Nom de domaine et marque
L’article L 711-4 du Code de la Propriété Intellectuelle énonce la liste des antériorités pouvant faire échec à l’enregistrement d’un signe à titre de marque : « Ne peut être adopté comme marque un signe portant atteinte à des droits antérieurs, et notamment :
a) A une marque antérieure enregistrée ou notoirement connue au sens de l’article 6 bis de la convention de Paris pour la protection de la propriété industrielle ;
b) A une dénomination ou raison sociale, s’il existe un risque de confusion dans l’esprit du public ;
c) A un nom commercial ou à une enseigne connus sur l’ensemble du territoire national, s’il existe un risque de confusion dans l’esprit du public ;
d) A une appellation d’origine protégée ou à une indication géographique ;
e) Aux droits d’auteur ;
f) Aux droits résultant d’un dessin ou modèle protégé ;
g) Au droit de la personnalité d’un tiers, notamment à son nom patronymique, à son pseudonyme ou à son image ;
h) Au nom, à l’image ou à la renommée d’une collectivité territoriale. »
L’article L.714-3 du même Code dispose expressément que : « Est déclaré nul par décision de justice l’enregistrement d’une marque qui n‘est pas conforme aux dispositions des articles L.711-1 à L.711-4 ».
Si le nom de domaine n’est pas spécifiquement visé à cette liste, il est pourtant bien constitutif d’un signe distinctif opposable à une marque à titre d’antériorité, dans les conditions exposées ci-après.
Par jugement du 18 octobre 2000, le Tribunal de Grande Instance de Paris a ainsi décidé que pour pouvoir valablement empêcher le dépôt d’une marque, le titulaire d’un nom de domaine doit établir ses droits sur la dénomination revendiquée, l’antériorité de son usage par rapport au signe contesté et le risque de confusion que celui-ci peut entraîner vis-à-vis du public.
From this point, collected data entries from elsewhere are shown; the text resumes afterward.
(* ===== verification/ThreadPool.v ===== *)
(** * Threads and pools of threads

    src/utils/threading.h and threading.cc (the class [Thread]) and
    src/server/thread_pool.h and thread_pool.cc: which threads of the task manager run,
    which have ended, and what the status of the server says of them.

    A thread is the address of its object in a store.  The functions of the operating
    system are arguments: what [pthread_create] and [pthread_join] return. *)

From S2P Require Import Prelude Json.

Abbreviation thread_ptr := N.

(** ** A thread *)

(** [made] tells whether the member [thread] was set by [pthread_create]. *)
Record Thread := mkThread { made : bool; started : bool; joined : bool; stop_requested : bool; wakes : nat }.

Definition new_Thread : Thread := mkThread false false false false 0.

(** [start], with what [pthread_create] returns: zero or the number of an error, which
    is looked for as -1. *)
Definition Thread_start (created : Z) : M Thread bool := λ t,
  if started t then (t, Ok false)
  else (mkThread (created =? 0)%Z true (joined t) (stop_requested t) (wakes t), Ok (negb (created =? -1)%Z)).

Definition Thread_stop : M Thread () := λ t,
  if negb (started t) then (t, Ok ())
  else if stop_requested t then (t, Ok ())
  else (mkThread (made t) (started t) (joined t) true (S (wakes t)), Ok ()).

Definition Thread_join (join_result : Z) : M Thread () := λ t,
  if negb (started t) || joined t then (t, Ok ())
  else (mkThread (made t) (started t) true (stop_requested t) (wakes t),
        if negb (made t) then throw UndefinedBehaviour
        else if (join_result =? 0)%Z then Ok () else throw (ThreadError "Can't join thread")).

Definition Thread_destroy (join_result : Z) : M Thread () := Thread_stop ;; Thread_join join_result.

(** ** The pool *)

Record ThreadPool := mkPool {
  objects : gmap thread_ptr Thread;
  threads : gmap thread_ptr bool;
  running : N;
  waiting_for_join : N;
}.

Definition new_ThreadPool : ThreadPool := mkPool ∅ ∅ 0 0.

Definition set_object (p : thread_ptr) (t : Thread) (s : ThreadPool) : ThreadPool :=
  mkPool (<[p := t]> (objects s)) (threads s) (running s) (waiting_for_join s).
Definition set_threads (m : gmap thread_ptr bool) (s : ThreadPool) : ThreadPool :=
  mkPool (objects s) m (running s) (waiting_for_join s).
Definition set_counts (r w : N) (s : ThreadPool) : ThreadPool := mkPool (objects s) (threads s) r w.

(** A method of a thread of the store. *)
Definition on_thread {A} (p : thread_ptr) (m : M Thread A) : M ThreadPool A := λ s,
  match objects s !! p with
  | None => (s, throw UndefinedBehaviour)
  | Some t => let '(t, r) := m t in (set_object p t s, r)
  end.

(** [delete thread]. *)
Definition delete_thread (p : thread_ptr) (join_result : Z) : M ThreadPool () :=
  on_thread p (Thread_destroy join_result) ;;
  modifyM (λ s, mkPool (delete p (objects s)) (threads s) (running s) (waiting_for_join s)).

Definition ThreadPool_add_thread (p : thread_ptr) (created join_result : Z) : M ThreadPool () :=
  modifyM (λ s, set_threads (<[p := true]> (threads s)) s) ;;
  ok ← on_thread p (Thread_start created);
  if negb ok then
    modifyM (λ s, set_threads (delete p (threads s)) s) ;; delete_thread p join_result
  else modifyM (λ s, set_counts (wrap32 (running s + 1)) (waiting_for_join s) s).

(** [--running] of an unsigned 32-bit number. *)
Definition dec32 (n : N) : N := wrap32 (n + (2 ^ 32 - 1)).

Definition ThreadPool_thread_finished (p : thread_ptr) : M ThreadPool () := modifyM (λ s,
  match threads s !! p with
  | Some _ => set_counts (dec32 (running s)) (wrap32 (waiting_for_join s + 1)) (set_threads (<[p := false]> (threads s)) s)
  | None => s
  end).

(** Iterating over the map visits the threads in the order of their addresses. *)
Definition ptr_le (a b : thread_ptr * bool) : Prop := (a.1 <= b.1)%N.
#[export] Instance ptr_le_dec a b : Decision (ptr_le a b).
Proof. unfold ptr_le. apply _. Defined.
Definition pool_threads (s : ThreadPool) : list (thread_ptr * bool) := merge_sort ptr_le (map_to_list (threads s)).

Definition ThreadPool_stop : M ThreadPool () :=
  s ← getM;
  for_each (pool_threads s) (λ '(p, runs), if runs : bool then on_thread p Thread_stop else mret ()).

Definition ThreadPool_join (join_result : thread_ptr → Z) : M ThreadPool () :=
  s ← getM;
  for_each (pool_threads s) (λ '(p, _), on_thread p (Thread_join (join_result p))).

Definition ThreadPool_destroy (join_result : thread_ptr → Z) : M ThreadPool () :=
  s ← getM;
  for_each (pool_threads s) (λ '(p, _), on_thread p Thread_stop) ;;
  s ← getM;
  for_each (pool_threads s) (λ '(p, _), on_thread p (Thread_join (join_result p))) ;;
  s ← getM;
  for_each (pool_threads s) (λ '(p, _), delete_thread p (join_result p)).

Definition ThreadPool_get_status (s : ThreadPool) : json :=
  json_set (json_set (json_set (JObj [])
    "size" (JUInt (N.of_nat (size (threads s)))))
    "running" (JUInt (running s)))
    "waiting_for_join" (JUInt (waiting_for_join s)).

(** ** What the pool knows *)

(** The threads marked as running, and those marked as ended. *)
Definition marked (b : bool) (m : gmap thread_ptr bool) : nat := size (filter (λ e : thread_ptr * bool, e.2 = b) m).

Definition live (t : Thread) : Prop := made t = true ∧ started t = true.

(** The counts of the status are those of the marks; the threads of the pool exist and
    were made. *)
Record pool_ok (s : ThreadPool) : Prop := {
  pool_running : running s = N.of_nat (marked true (threads s));
  pool_waiting : waiting_for_join s = N.of_nat (marked false (threads s));
  pool_objects : ∀ p, is_Some (threads s !! p) → ∃ t, objects s !! p = Some t ∧ live t;
}.

Lemma marked_insert b b' p m : m !! p = None → marked b (<[p := b']> m) = (if decide (b' = b) then 1 else 0) + marked b m.
Proof.
  intros Hp. unfold marked. case_decide.
  - rewrite map_filter_insert_True by done. apply map_size_insert_None. apply map_lookup_filter_None. auto.
  - rewrite map_filter_insert_False by done. by rewrite delete_id.
Qed.

Lemma marked_total m : marked true m + marked false m = size m.
Proof.
  induction m as [|p b m Hp IH] using map_ind; [done|]. rewrite !marked_insert, map_size_insert_None by done.
  destruct b; repeat case_decide; try done; lia.
Qed.

Lemma marked_update b b' p (m : gmap thread_ptr bool) : m !! p = Some (negb b') →
  marked b (<[p := b']> m) + (if decide (negb b' = b) then 1 else 0) = (if decide (b' = b) then 1 else 0) + marked b m.
Proof.
  intros Hp. pose proof (lookup_delete_eq m p) as H0. assert (E : m = <[p := negb b']> (delete p m)) by (symmetry; by apply insert_delete_id).
  revert H0 E. generalize (delete p m). intros m0 H0 ->. rewrite insert_insert_eq, !marked_insert by done. destruct b, b'; repeat case_decide; try done; lia.
Qed.

(** A method run on threads of the pool changes no mark. *)
Lemma on_threads_ok (f : thread_ptr * bool → M ThreadPool ()) l : ∀ s, pool_ok s →
  (∀ e s, e ∈ l → pool_ok s → is_Some (threads s !! e.1) →
    ∃ s', f e s = (s', Ok ()) ∧ pool_ok s' ∧ threads s' = threads s) →
  (∀ e, e ∈ l → is_Some (threads s !! e.1)) →
  ∃ s', for_each l f s = (s', Ok ()) ∧ pool_ok s' ∧ threads s' = threads s.
Proof.
  induction l as [|e l IH]; intros s Hs Hf Hl; cbn [for_each]; [by exists s|]. unfold mbind, M_bind.
  destruct (Hf e s) as (s1 & E & Hs1 & Ht1); [set_solver|done|apply Hl; set_solver|]. rewrite E.
  destruct (IH s1) as (s2 & E2 & Hs2 & Ht2); [done| |rewrite Ht1; set_solver|].
  - intros e' s' He. apply Hf. set_solver.
  - exists s2. split_and!; [done..|congruence].
Qed.

Lemma pool_threads_in s e : e ∈ pool_threads s → threads s !! e.1 = Some e.2.
Proof. unfold pool_threads. rewrite merge_sort_Permutation. destruct e. apply elem_of_map_to_list. Qed.

Lemma on_thread_ok (m : M Thread ()) p s : pool_ok s → is_Some (threads s !! p) →
  (∀ t, live t → ∃ t', m t = (t', Ok ()) ∧ live t') →
  ∃ s', on_thread p m s = (s', Ok ()) ∧ pool_ok s' ∧ threads s' = threads s.
Proof.
  intros [H1 H2 H3] Hp Hm. destruct (H3 p Hp) as (t & Ht & Hl). destruct (Hm t Hl) as (t' & E & Hl').
  unfold on_thread. rewrite Ht, E. eexists. split_and!; [done| |done]. split; try done. intros p' Hp'. cbn.
  destruct (decide (p' = p)) as [->|]; [rewrite lookup_insert_eq; eauto|rewrite lookup_insert_ne by done; auto].
Qed.

Lemma stop_live t : live t → ∃ t', Thread_stop t = (t', Ok ()) ∧ live t'.
Proof. intros [Hm Hs]. unfold Thread_stop, live. rewrite Hs. destruct (stop_requested t); cbn; eauto. Qed.
Lemma join_live t : live t → ∃ t', Thread_join 0 t = (t', Ok ()) ∧ live t'.
Proof. intros [Hm Hs]. unfold Thread_join, live. rewrite Hs, Hm. destruct (joined t); cbn; eauto. Qed.

(** What happens to a pool: threads are made and added, end, are told to stop and
    are joined. *)
Inductive pool_event := Added (p : thread_ptr) | Finished (p : thread_ptr) | Stopped | Joined.

Definition run_pool_event (e : pool_event) : M ThreadPool () :=
  match e with
  | Added p => modifyM (set_object p new_Thread) ;; ThreadPool_add_thread p 0 0
  | Finished p => ThreadPool_thread_finished p
  | Stopped => ThreadPool_stop
  | Joined => ThreadPool_join (λ _, 0%Z)
  end.

(** A thread is added under a new address, and tells once that it ended. *)
Definition event_ok (e : pool_event) (s : ThreadPool) : Prop :=
  match e with
  | Added p => objects s !! p = None ∧ (N.of_nat (S (size (threads s))) < 2 ^ 32)%N
  | Finished p => threads s !! p = Some true ∧ (N.of_nat (size (threads s)) < 2 ^ 32)%N
  | _ => True
  end.

Inductive pool_reachable : ThreadPool → Prop :=
| pool_new : pool_reachable new_ThreadPool
| pool_event_step e s : pool_reachable s → event_ok e s → pool_reachable (run_pool_event e s).1.

Lemma pool_event_ok e s : pool_ok s → event_ok e s → ∃ s', run_pool_event e s = (s', Ok ()) ∧ pool_ok s'.
Proof.
  intros Hs He. pose proof (marked_total (threads s)) as Htot. destruct e as [p|p| |]; cbn in He |- *.
  - destruct He as [Hp Hb]. destruct Hs as [H1 H2 H3].
    assert (Hn : threads s !! p = None).
    { destruct (threads s !! p) as [b|] eqn:E; [|done]. destruct (H3 p) as (t & Ht & _); [by rewrite E|]. congruence. }
    unfold ThreadPool_add_thread, mbind, M_bind, modifyM, on_thread. cbn. rewrite lookup_insert_eq. cbn. eexists. split; [done|].
    split; cbn.
    + rewrite H1, marked_insert by done. unfold wrap32. rewrite N.mod_small by lia. rewrite decide_True by done. lia.
    + rewrite H2, marked_insert by done. by rewrite decide_False.
    + intros p' Hp'. cbn in Hp'. rewrite insert_insert_eq. destruct (decide (p' = p)) as [->|]; [rewrite lookup_insert_eq; eexists; by split|].
      rewrite lookup_insert_ne in Hp' by done. rewrite lookup_insert_ne by done. auto.
  - destruct He as [Hp Hb]. destruct Hs as [H1 H2 H3]. unfold ThreadPool_thread_finished, modifyM. rewrite Hp. eexists. split; [done|].
    pose proof (marked_update true false p _ Hp) as E1. pose proof (marked_update false false p _ Hp) as E2. rewrite decide_True, decide_False in E1 by done.
    rewrite decide_False, decide_True in E2 by done.
    split; cbn.
    + rewrite H1. unfold dec32, wrap32. replace (N.of_nat (marked true (threads s)) + (2 ^ 32 - 1))%N
        with (N.of_nat (marked true (<[p:=false]> (threads s))) + 1 * 2 ^ 32)%N by lia. rewrite N.Div0.mod_add, N.mod_small; [done|]. lia.
    + rewrite H2. unfold wrap32. rewrite N.mod_small by lia. lia.
    + intros p' Hp'. apply H3. destruct (decide (p' = p)) as [->|]; [by rewrite Hp|by rewrite lookup_insert_ne in Hp'].
  - unfold ThreadPool_stop, mbind at 1, M_bind at 1, getM.
    destruct (on_threads_ok (λ '(p, runs), if runs : bool then on_thread p Thread_stop else mret ()) (pool_threads s) s) as (s' & E & Hs' & _); [done| | |eauto].
    + intros [p []] s' _ Hs' Hp; [|by exists s']. apply on_thread_ok; [done..|apply stop_live].
    + intros e ->%pool_threads_in. done.
  - unfold ThreadPool_join, mbind at 1, M_bind at 1, getM.
    destruct (on_threads_ok (λ '(p, _), on_thread p (Thread_join 0)) (pool_threads s) s) as (s' & E & Hs' & _); [done| | |eauto].
    + intros [p b] s' _ Hs' Hp. apply on_thread_ok; [done..|apply join_live].
    + intros e ->%pool_threads_in. done.
Qed.

(** ** Properties *)

(** The counts the status reports are true: when threads are made, added, end, are
    stopped and joined in any order, [running] is the number of threads that have not
    told that they ended, [waiting_for_join] the number of those that have, and no
    operation of the pool fails. *)
Theorem pool_counts s : pool_reachable s → pool_ok s ∧ ∀ e, event_ok e s → (run_pool_event e s).2 = Ok ().
Proof.
  intros H. assert (Hs : pool_ok s).
  { induction H as [|e s _ IH He]; [|by destruct (pool_event_ok e s IH He) as (s' & -> & Hs)].
    split; try done. by intros p []. }
  split; [done|]. intros e He. by destruct (pool_event_ok e s Hs He) as (s' & -> & _).
Qed.

Lemma pool_counts_witness :
  let s := (run_pool_event (Finished 1) (run_pool_event (Added 2) (run_pool_event (Added 1) new_ThreadPool).1).1).1 in
  pool_ok s ∧ running s = 1%N ∧ waiting_for_join s = 1%N.
Proof.
  intros s. split; [|by vm_compute]. apply pool_counts. do 3 (apply pool_event_step; [|split; [by vm_compute|done]]). apply pool_new.
Defined.

(** A fault.  [pthread_create] returns the number of an error, which is never -1: a
    thread that could not be made counts as running, and joining it joins a thread
    that does not exist. *)
Theorem failed_thread_counted created p : (created ≠ 0)%Z → (created ≠ -1)%Z →
  let s := (ThreadPool_add_thread p created 0 (set_object p new_Thread new_ThreadPool)).1 in
  running s = 1%N ∧ threads s !! p = Some true ∧ (ThreadPool_join (λ _, 0%Z) s).2 = throw UndefinedBehaviour.
Proof.
  intros H0 H1 s. subst s. unfold ThreadPool_add_thread, mbind, M_bind, modifyM, on_thread, Thread_start. cbn. rewrite !lookup_insert_eq. cbn.
  rewrite (proj2 (Z.eqb_neq _ _) H1), (proj2 (Z.eqb_neq _ _) H0). cbn. rewrite lookup_insert_eq. split_and!; [done..|].
  unfold ThreadPool_join, mbind, M_bind, getM, pool_threads. cbn. rewrite insert_empty, map_to_list_singleton. cbn. unfold on_thread. cbn.
  unfold mbind, M_bind. cbn. by rewrite lookup_insert_eq.
Qed.

Lemma failed_thread_counted_witness :
  running (ThreadPool_add_thread 7 11 0 (set_object 7 new_Thread new_ThreadPool)).1 = 1%N.
Proof. apply (failed_thread_counted 11 7); done. Defined.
Dans un jugement du 13 juin 2003, le Tribunal a confirmé sa jurisprudence antérieure en reconnaissant l’antériorité d’un nom de domaine sur une marque déposée.
Le 17 janvier 2014, le Tribunal de Grande Instance de Paris a précisé sa jurisprudence en jugeant que le nom de domaine d’un site internet constitue effectivement un obstacle au dépôt d’une marque, à condition que celui-ci soit exploité. Ainsi, si le site internet en question n’a jamais été opérationnel, le bénéfice de l’antériorité tombe.
En conséquence, pour pourvoir se prévaloir de l’antériorité d’un nom de domaine, il faudra que ce dernier soit réellement exploité par son titulaire au travers d’un site internet actif.
A l’inverse, si le nom de domaine a été uniquement enregistré sans exploitation postérieure, il sera difficile d’utiliser ce moyen pour s’opposer à une marque même si celle-ci postérieure.
Dans ces conditions, un porteur de projet doit prendre soin de protéger au plus tôt le signe sous lequel il entend développer et exploiter son activité.
La protection de ce signe par l’achat d’un nom de domaine est insuffisante, tout particulièrement si le site internet met plusieurs mois à être développé et effectivement exploité.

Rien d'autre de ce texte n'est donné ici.